(* ===== verification/RecordFiles.v ===== *)
(** * The records of finished recordings
    ([session/src/service/hook_serv.rs], [edge_serv.rs])

    A media node reports the end of a recording with the path of its file.  The
    record's row gets its final state, the file a row of its own; removing the
    file removes both rows. *)
From S2P Require Import Prelude Text Paths SharedTypes StreamOutputs MediaRegister RtpIngest H265Flv Tasks ViewerOutput Recorder.
From S2P Require Import StreamService Storage.
Local Open Scope db_scope.
Local Open Scope Z_scope.

Inductive HookError := BadFileName | RemoveFailed | AtDb (e : DbError).
Definition hook (A : Type) : Type := Db -> outcome HookError A * Db.
Definition at_db {A B} (m : db A) (k : A -> hook B) : hook B := fun d =>
  let '(r, d1) := m d in match r with Done a => k a d1 | Failed e => (Failed (AtDb e), d1) | Panic => (Panic, d1) end.

(** [d_path]: [DownloadConf]'s storage path.  The absolute directory, the
    directory, the name without and the extension. *)
Definition get_path (d_path path_file_name : string) : outcome HookError (string * string * string * string) :=
  let need {B} (o : option string) (k : string -> outcome HookError B) : outcome HookError B :=
    match o with Some s => k s | None => Failed BadFileName end in
  need (file_stem path_file_name) (fun biz_id =>
  need (extension path_file_name) (fun extension =>
  need (parent path_file_name) (fun p_path1 =>
  need (file_name p_path1) (fun l_path1 =>
  need (parent p_path1) (fun p_path2 =>
  need (file_name p_path2) (fun l_path2 =>
  Done (p_path2, path_join (path_join d_path l_path2) l_path1, biz_id, extension))))))).

(** The final state; the times of the record are in milliseconds. *)
Definition final_state (info : StreamRecordInfo) (record : GmvRecord) : Z :=
  if (sr_file_size info =? 0) || (sr_timestamp info =? 0) then 3
  else let total_secs := (gr_et record - gr_st record) ÷ 1000 in
       if total_secs <=? 0 then 3
       else let per := (sr_timestamp info * 1000) ÷ total_secs in
            if 98 <? per then 1 else 2.
(** [now]: the clock's readings, for the row's change and the file's times. *)
Definition end_record (d_path : string) (now biz_time create_time : Z) (info : StreamRecordInfo) : hook unit := fun d =>
  match sr_path_file_name info with
  | None => (Done tt, d)
  | Some path_file_name =>
      match get_path d_path path_file_name with
      | Failed e => (Failed e, d)
      | Panic => (Panic, d)
      | Done (abs_path, dir_path, biz_id, extension) =>
          at_db (query_gmv_record_by_biz_id biz_id) (fun row =>
            match row with
            | None => fun d => (Done tt, d)
            | Some record =>
                let record := set_record_state (final_state info record) now record in
                at_db (update_gmv_record_by_biz_id record) (fun _ =>
                at_db (insert_gmv_file_info [{|
                    fi_id := None; fi_device_id := gr_device_id record; fi_channel_id := gr_channel_id record;
                    fi_biz_time := Some biz_time; fi_biz_id := biz_id; fi_file_type := Some 1;
                    fi_file_size := sr_file_size info; fi_file_name := gr_biz_id record; fi_file_format := Some extension;
                    fi_dir_path := dir_path; fi_abs_path := abs_path; fi_note := None; fi_is_del := Some 0;
                    fi_create_time := Some create_time |}]) (fun _ d => (Done tt, d)))
            end) d
      end
  end.

(** [rm_file]: the file's path, which is removed if it exists; [remove] is the
    file system's answer. *)
Definition file_path (f : GmvFileInfo) : string :=
  let file := match fi_file_format f with
              | Some ext => (fi_file_name f +:+ "." +:+ ext)%string
              | None => fi_file_name f end in
  path_join (fi_dir_path f) file.
Definition rm_file (exists_ remove : string -> bool) (file_id : Z) : hook (option string) :=
  at_db (query_gmv_file_info_by_id file_id) (fun f =>
    let path := file_path f in
    if exists_ path && negb (remove path) then fun d => (Failed RemoveFailed, d)
    else at_db (rm_gmv_file_info_by_id file_id) (fun _ =>
         at_db (rm_gmv_record_by_biz_id (fi_biz_id f)) (fun _ d =>
         (Done (if exists_ path then Some path else None), d)))).

(** ** Recordings from the recorder to the tables and back *)

(** The path the recorder reports, read back. *)
Lemma mp4_plain : plain "mp4" /\ dotless "mp4".
Proof. split; [|apply (bool_decide_eq_true_1 (_ ∉ _)); by vm_compute]. split; [|done]. apply (bool_decide_eq_true_1 (_ ∉ _)). by vm_compute. Qed.
Lemma mp4_file_plain name : plain name -> dotless name -> plain (name +:+ ".mp4").
Proof.
  intros (Hs & Hn & _) Hd. split_and!.
  - rewrite chars_app. intros [Hin|Hin]%elem_of_app; [done|]. revert Hin. apply (bool_decide_eq_true_1 (_ ∉ _)). by vm_compute.
  - by destruct name.
  - destruct name as [|a name]; [done|]. intros Hc. apply (f_equal String.length) in Hc. cbn in Hc.
    rewrite <- list_ascii_length, list_ascii_app, length_app in Hc. cbn in Hc. lia.
  - intros Hc. apply (f_equal String.length) in Hc. rewrite <- list_ascii_length, list_ascii_app, length_app in Hc. cbn in Hc.
    destruct name; [done|cbn in Hc; lia].
Qed.
Lemma get_recorded d_path dir date name :
  tidy dir -> plain date -> plain name -> dotless name ->
  get_path d_path (dir +:+ "/" +:+ date +:+ "/mp4/" +:+ name +:+ ".mp4")
  = Done ((dir +:+ "/" +:+ date)%string, path_join (path_join d_path date) "mp4", name, "mp4"%string).
Proof.
  intros Ht Hd Hn Hdot. destruct mp4_plain as [Hp Hpd].
  set (p2 := (dir +:+ "/" +:+ date)%string). set (p1 := (p2 +:+ "/" +:+ "mp4")%string).
  assert ((dir +:+ "/" +:+ date +:+ "/mp4/" +:+ name +:+ ".mp4")%string = (p1 +:+ "/" +:+ (name +:+ ".mp4"))%string) as ->.
  { apply chars_inj. unfold p1, p2. rewrite !chars_app. by rewrite <- !app_assoc. }
  pose proof (mp4_file_plain _ Hn Hdot) as Hf. assert (tidy p2) as H2 by by apply tidy_join. assert (tidy p1) as H1 by by apply tidy_join.
  unfold get_path, file_stem, extension. rewrite file_name_join by done. cbn [fmap option_fmap option_map mbind option_bind].
  change (name +:+ ".mp4")%string with (name +:+ "." +:+ "mp4")%string.
  rewrite (split_at_dot_ext name "mp4") by (done || apply Hn). cbn [fst snd fmap option_fmap option_map].
  rewrite !text_chars. rewrite (parent_join p1) by done. unfold p1. rewrite file_name_join, parent_join by done.
  unfold p2. by rewrite file_name_join.
Qed.
Lemma created_path dir date name :
  tidy dir -> plain date -> plain name -> dotless name ->
  with_extension (path_join (path_join (dir +:+ "/" +:+ date) "mp4") name) "mp4"
  = (dir +:+ "/" +:+ date +:+ "/mp4/" +:+ name +:+ ".mp4")%string.
Proof.
  intros Ht Hd Hn Hdot. destruct mp4_plain as [Hp Hpd].
  set (p2 := (dir +:+ "/" +:+ date)%string). assert (tidy p2) as H2 by by apply tidy_join.
  rewrite (join_text p2 "mp4") by done. set (p1 := (p2 +:+ "/" +:+ "mp4")%string). assert (tidy p1) as H1 by by apply tidy_join.
  rewrite (join_text p1 name) by done. unfold with_extension, file_stem.
  rewrite last_component_join, file_name_join by done. cbn [fmap option_fmap option_map].
  rewrite split_at_dot_plain by done. cbn [fst]. rewrite text_chars.
  apply chars_inj. rewrite chars_text.
  rewrite <- (join_pieces_of p1 (name +:+ "." +:+ "mp4")) by by apply mp4_file_plain.
  rewrite reverse_involutive, join_split. unfold p1, p2. rewrite !chars_app. by rewrite <- !app_assoc.
Qed.

(** The state of the record, by the part of it that has been recorded. *)
Lemma final_state_spec info record total :
  gr_et record - gr_st record = total * 1000 -> 0 < total -> 0 < sr_timestamp info -> sr_file_size info <> 0 ->
  final_state info record = if 99 * total <=? 1000 * sr_timestamp info then 1 else 2.
Proof.
  intros Ht Hp Hts Hsz. unfold final_state. rewrite (proj2 (Z.eqb_neq _ _) Hsz), (proj2 (Z.eqb_neq (sr_timestamp info) 0)) by lia. cbn [orb].
  rewrite Ht, Z.quot_mul by done. rewrite (proj2 (Z.leb_gt total 0)) by lia.
  rewrite Z.quot_div_nonneg by lia. destruct (Z.leb_spec (99 * total) (1000 * sr_timestamp info)).
  - rewrite (proj2 (Z.ltb_lt _ _)); [done|]. assert (99 <= sr_timestamp info * 1000 / total); [|lia]. apply Z.div_le_lower_bound; lia.
  - rewrite (proj2 (Z.ltb_ge _ _)); [done|]. assert (sr_timestamp info * 1000 / total < 99); [|lia]. apply Z.div_lt_upper_bound; lia.
Qed.

(** Removing a file whose row is there, and the tables answer. *)
Lemma removed exists_ remove id f d : db_fate d = [] -> db_files d !! id = Some f ->
  rm_file exists_ remove id d =
  if exists_ (file_path f) && negb (remove (file_path f)) then (Failed RemoveFailed, d)
  else (Done (if exists_ (file_path f) then Some (file_path f) else None),
        set_records (delete (fi_biz_id f) (db_records d)) (set_files (delete id (db_files d)) (db_next_file d) d)).
Proof.
  intros Hfate Hf. unfold rm_file, at_db, query_gmv_file_info_by_id, statement. rewrite Hfate, Hf.
  destruct (_ && _); [done|]. unfold rm_gmv_file_info_by_id, rm_gmv_record_by_biz_id, update, statement.
  rewrite Hfate. cbn [db_fate set_files]. by rewrite Hfate.
Qed.

(** C40: The life of a recorded file.  When a recording that has a row is
    reported, the row gets its final state and the file a row of its own, under
    which removing it later finds the very file the recorder created, and both
    rows are gone again.  A record counts as complete from 9.9 per cent of its
    time on: the share is computed in thousandths and compared with 98. *)
Theorem recorded_file_life (dir date name : string) (ctx : LocalStoreMp4Context) (info : StreamRecordInfo)
    (record : GmvRecord) (now biz_time create_time : Z) (exists_ remove : string -> bool) (d : Db) :
  tidy dir -> plain date -> plain name -> dotless name ->
  ls_path ctx = (dir +:+ "/" +:+ date)%string -> ls_file_name ctx = name ->
  sr_path_file_name info = Some (stored_path ctx) ->
  db_records d !! name = Some record -> gr_biz_id record = name -> db_fate d = [] ->
  let file := with_extension (path_join (path_join (ls_path ctx) "mp4") (ls_file_name ctx)) "mp4" in
  let '(r, d1) := end_record dir now biz_time create_time info d in
  r = Done tt /\ db_records d1 = <[name := set_record_state (final_state info record) now record]> (db_records d) /\
  (forall total, gr_et record - gr_st record = total * 1000 -> 0 < total -> 0 < sr_timestamp info -> sr_file_size info <> 0 ->
     final_state info record = if 99 * total <=? 1000 * sr_timestamp info then 1 else 2) /\
  (exists f, db_files d1 = <[db_next_file d := f]> (db_files d) /\ file_path f = file /\ fi_file_size f = sr_file_size info) /\
  (exists_ file = true -> remove file = true ->
   let '(r2, d2) := rm_file exists_ remove (db_next_file d) d1 in
   r2 = Done (Some file) /\ db_records d2 = delete name (db_records d) /\ db_files d2 = delete (db_next_file d) (db_files d)).
Proof.
  intros Ht Hd Hn Hdot Hp Hf Hinfo Hrec Hbiz Hfate. cbn zeta. destruct mp4_plain as [Hm _].
  rewrite Hp, Hf, created_path by done. set (file := (dir +:+ "/" +:+ date +:+ "/mp4/" +:+ name +:+ ".mp4")%string).
  assert (stored_path ctx = file) as Hs.
  { unfold stored_path. rewrite Hp, Hf. apply chars_inj. unfold file. rewrite !chars_app. by rewrite <- !app_assoc. }
  assert (path_join (path_join (path_join dir date) "mp4") (name +:+ "." +:+ "mp4")%string = file) as Hfile.
  { rewrite (join_text dir date), (join_text (dir +:+ "/" +:+ date) "mp4") by (done || by apply tidy_join).
    rewrite join_text by (by apply tidy_join || by apply mp4_file_plain).
    apply chars_inj. unfold file. rewrite !chars_app. by rewrite <- !app_assoc. }
  unfold end_record. rewrite Hinfo, Hs. unfold file at 1. rewrite get_recorded by done.
  unfold at_db, query_gmv_record_by_biz_id, select, statement. rewrite Hfate, Hrec.
  unfold update_gmv_record_by_biz_id, update, statement. rewrite Hfate.
  cbn -[final_state path_join file_path rm_file]. unfold insert_gmv_file_info, update, statement. cbn -[final_state path_join file_path rm_file]. rewrite Hfate.
  cbn -[final_state path_join file_path rm_file]. rewrite Hbiz.
  assert (alter (set_record_state (final_state info record) now) name (db_records d)
          = <[name := set_record_state (final_state info record) now record]> (db_records d)) as Halter.
  { apply map_eq. intros k. destruct (decide (k = name)) as [->|Hk];
      [by rewrite lookup_alter_eq, Hrec, lookup_insert_eq|by rewrite lookup_alter_ne, lookup_insert_ne]. }
  split; [done|]. split; [exact Halter|]. split; [apply final_state_spec|]. split.
  - eexists. split; [done|]. split; [exact Hfile|done].
  - intros He Hr. erewrite removed; [|done|apply lookup_insert_eq].
    match goal with |- context [file_path ?f] => assert (file_path f = file) as -> by exact Hfile end.
    rewrite He, Hr. split; [done|]. cbn -[final_state].
    rewrite Halter. by rewrite !delete_insert_eq.
Qed.

Lemma recorded_file_life_witness :
  let ctx := {| ls_path := "/data/20240501"; ls_ssrc := 7; ls_file_name := "r1"; ls_file_size := 900; ls_ts := 20; ls_state := 1 |} in
  let info := {| sr_path_file_name := Some (stored_path ctx); sr_file_size := 900; sr_timestamp := 20; sr_state := 1 |} in
  let record := {| gr_biz_id := "r1"; gr_device_id := "d"; gr_channel_id := "c"; gr_user_id := None; gr_st := 0; gr_et := 200000;
                   gr_speed := 1; gr_ct := 0; gr_state := 0; gr_lt := 0; gr_stream_app_name := "n" |} in
  let d := {| db_devices := ∅; db_oauths := ∅; db_channels := ∅; db_channel_conf := ∅; db_records := {["r1"%string := record]}; db_files := ∅;
               db_next_file := 1; db_fate := [] |} in
  let '(r, d1) := end_record "/data" 5 6 7 info d in
  r = Done tt /\ gr_state <$> db_records d1 !! "r1"%string = Some 1 /\
  let '(r2, d2) := rm_file (fun _ => true) (fun _ => true) 1 d1 in
  r2 = Done (Some "/data/20240501/mp4/r1.mp4"%string) /\ db_records d2 = ∅ /\ db_files d2 = ∅.
Proof.
  intros ctx info record d.
  assert (plain "20240501" /\ plain "r1" /\ dotless "r1") as (Hp & Hn & Hdot).
  { unfold plain, dotless. split_and!; try done; apply (bool_decide_eq_true_1 (_ ∉ _)); by vm_compute. }
  assert (tidy "/data") as Ht.
  { exists (chars "data"), [[]]. split; [by vm_compute|]. split; [done|]. by left. }
  pose proof (recorded_file_life "/data" "20240501" "r1" ctx info record 5 6 7 (fun _ => true) (fun _ => true) d
    Ht Hp Hn Hdot eq_refl eq_refl eq_refl eq_refl eq_refl eq_refl) as H.
  cbv zeta in H. destruct (end_record _ _ _ _ _ _) as [r d1]. destruct H as (Hr & Hrec & Hfin & Hfile & Hrm).
  specialize (Hrm eq_refl eq_refl). change (db_next_file d) with 1 in Hrm. destruct (rm_file _ _ 1 d1) as [r2 d2].
  destruct Hrm as (H2 & Hr2 & Hf2). split; [exact Hr|]. split.
  { rewrite Hrec, lookup_insert_eq. cbn. f_equal. }
  rewrite H2, Hr2, Hf2. split; [by vm_compute|]. split; apply (bool_decide_eq_true_1 (_ = _)); by vm_compute.
Defined.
——
▸ **Task item**
Each line that holds the word "tables" should be extracted from the records.

▸ **Problem solution**
(** ** Recordings from the recorder to the tables and back *)
(** Removing a file whose row is there, and the tables answer. *)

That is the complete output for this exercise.